A lot of things end up being tied to your ID number, and it becomes very difficult to limit the collaboration of companies to create a dataset about you, never mind making it easier for the Government to track people en masse.
Lack of ID card doesn't stop UK to share all your data with private companies, like in case of care.data and now also HMRC data. I never felt as tracked as in UK, where all companies know where I live and lived for last several yers.
On the other hand in Poland we do have mandatory ID card, and companies still don't have that much access to your data.
I'll have to break it to you then: it's exceedingly easy to get the same use of data without an ID. The lack of national ID does not protect your privacy.
The feeling of protection hinges on how easy it is. A bit over ten years ago I was working in database "cleaning": merging databases from different organizations[1] into one coherent dataset. The data volumes were large, but other than that it is a simple task with low error rates and one which absolutely does not need global unique IDs.
This was ten years ago. The task only got easier since then.
On the flip side, the lack of national ID has inconveniences. How do you authenticate yourself when selling your house?
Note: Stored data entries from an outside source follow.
(** ** Responses of [notify] *)

Lemma notify_users_response w title body actions urgency users out :
  outcome (notify_users w (notify_send_args title body actions urgency)
             actions users) = Ret (Some out) ->
  actions <> []
  /\ exists pre argv,
       trace (notify_users w (notify_send_args title body actions urgency)
                actions users) = (pre ++ [EvRun argv])%list
       /\ out = subprocess_run w argv
       /\ command argv = notify_send_args title body actions urgency.
Proof.
  induction users as [| user rest IH]; [discriminate |].
  cbn [notify_users]. step.
  destruct (get_xdg_runtime_dir w (User user)) as [d |]; [| discriminate].
  step. destruct actions as [| a actions].
  - intros H. destruct (IH H) as [Hne _]. now contradiction Hne.
  - step. intros [= <-]. split; [discriminate |].
    exists [EvGetXdgRuntimeDir (User user)]. eexists.
    split; [reflexivity |]. split; [reflexivity |].
    apply command_notify_user.
Qed.

(** Whenever [notify] returns a response, it is the response of the last
    notification it sent, and that notification carried the requested
    arguments; root gets a response only for a request with actions. *)
Theorem notify_response_provenance w title body actions urgency out :
  outcome (notify w title body actions urgency) = Ret (Some out) ->
  (getuid w <> 0 \/ actions <> [])
  /\ exists pre argv,
       trace (notify w title body actions urgency) = (pre ++ [EvRun argv])%list
       /\ out = subprocess_run w argv
       /\ command argv = notify_send_args title body actions urgency.
Proof.
  unfold notify. destruct (dbus_notify w); cbn [negb]; [| discriminate].
  destruct (getuid w =? 0) eqn:Huid.
  - step. rewrite outcome_active_sessions_eq. intros H.
    destruct (notify_users_response w title body actions urgency
                (resolved_sessions w) out H)
      as (Hne & pre & argv & Ht & Ho & Hc).
    split; [now right |].
    exists (trace (active_sessions_or_empty w) ++ pre)%list, argv.
    rewrite Ht, app_assoc. now repeat split.
  - step. intros [= <-]. apply Z.eqb_neq in Huid. split; [now left |].
    exists [], (notify_send_args title body actions urgency).
    now repeat split.
Qed.

Lemma notify_response_provenance_witness :
  exists pre argv,
    trace (escalation second_session_confirms) = (pre ++ [EvRun argv])%list
    /\ {| returncode := 0; stdout := "" |}
       = subprocess_run second_session_confirms argv
    /\ command argv
       = notify_send_args "System Updater"
           "Update available, but system checks failed. Update now?"
           [confirm_action] "critical".
Proof.
  apply (notify_response_provenance second_session_confirms
           "System Updater"
           "Update available, but system checks failed. Update now?"
           [confirm_action] "critical" {| returncode := 0; stdout := "" |}).
  reflexivity.
Defined.

Lemma notify_users_broadcast w args users :
  outcome (notify_users w args [] users) = Ret None
  /\ filter is_run (trace (notify_users w args [] users))
     = map (fun p => EvRun (notify_user_args (fst p) (snd p) ++ args)%list)
           (reached w users).
Proof.
  induction users as [| user rest [IHo IHt]]; [split; reflexivity |].
  cbn [notify_users reached]. step.
  destruct (get_xdg_runtime_dir w (User user)) as [d |];
    [| split; reflexivity].
  step. split; [exact IHo |].
  rewrite filter_skip by reflexivity. rewrite filter_keep by reflexivity.
  cbn [map fst snd]. now rewrite IHt.
Qed.

(** A notification without actions sent by root goes, in resolution order,
    to every session that comes before the first one whose runtime directory
    does not resolve, and no response is returned. *)
Theorem notify_without_actions_root w title body urgency :
  dbus_notify w = true ->
  getuid w = 0 ->
  outcome (notify w title body [] urgency) = Ret None
  /\ filter is_run (trace (notify w title body [] urgency))
     = map (fun p =>
              EvRun (notify_user_args (fst p) (snd p)
                     ++ notify_send_args title body [] urgency)%list)
           (reached w (resolved_sessions w)).
Proof.
  intros Hcfg Huid. unfold notify. rewrite Hcfg, Huid. cbn [negb Z.eqb].
  step. rewrite outcome_active_sessions_eq.
  destruct (notify_users_broadcast w (notify_send_args title body [] urgency)
              (resolved_sessions w)) as [Ho Ht].
  split; [exact Ho |].
  rewrite filter_app, Ht.
  unfold active_sessions_or_empty.
  destruct (get_active_sessions w); reflexivity.
Qed.

Lemma notify_without_actions_root_witness :
  outcome (progress root_reboots) = Ret None
  /\ filter is_run (trace (progress root_reboots))
     = [EvRun (notify_user_args alice "/run/user/1000"
               ++ notify_send_args "System Updater"
                    "System passed checks, updating ..." [] "normal")%list;
        EvRun (notify_user_args bob "/run/user/1001"
               ++ notify_send_args "System Updater"
                    "System passed checks, updating ..." [] "normal")%list].
Proof.
  apply (notify_without_actions_root root_reboots "System Updater"
           "System passed checks, updating ..." "normal"); reflexivity.
Defined.

(** ** The reboot prompt without a reachable session *)

Lemma notify_users_unreached w args actions users :
  reached w users = [] ->
  outcome (notify_users w args actions users) = Ret None.
Proof.
  destruct users as [| user rest]; [reflexivity |].
  cbn [reached notify_users]. step.
  destruct (get_xdg_runtime_dir w (User user)); [discriminate | reflexivity].
Qed.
[1] Ethical work. These were needed either after mergers or because of the MS Access syndrome, where every department designed their own customer database.
Definitely the same in the UK. It's likely the death of Blair/Brown's <s>citizen tracking</s>ID card scheme killed the idea for other countries considering one.
Case in point: HMRC (UK Taxman) is about to sell 'anonymized' taxpayer data. With enough 'anonymized' data-dumps and CPU power, at some point, it will become trivial to correlate an ID Card ID with datapoints.
In countries where you have ID card, you just show it to confirm your identity and you're done.
In UK you need to bring your bank statement and utility bills, with your address. Combined with your date of birth, it makes it much easier to match with companies database.
Same issue as with SSN in the USA. Lots of things requesting it what should not ever have access to it, opening people up to everything from privacy intrusion to identity fraud.
I wear a tinfoil hat because governments have a history of abusing their powers. Although we live in steady and somewhat well-governed democracies, there's no guarantee that this will always be the case.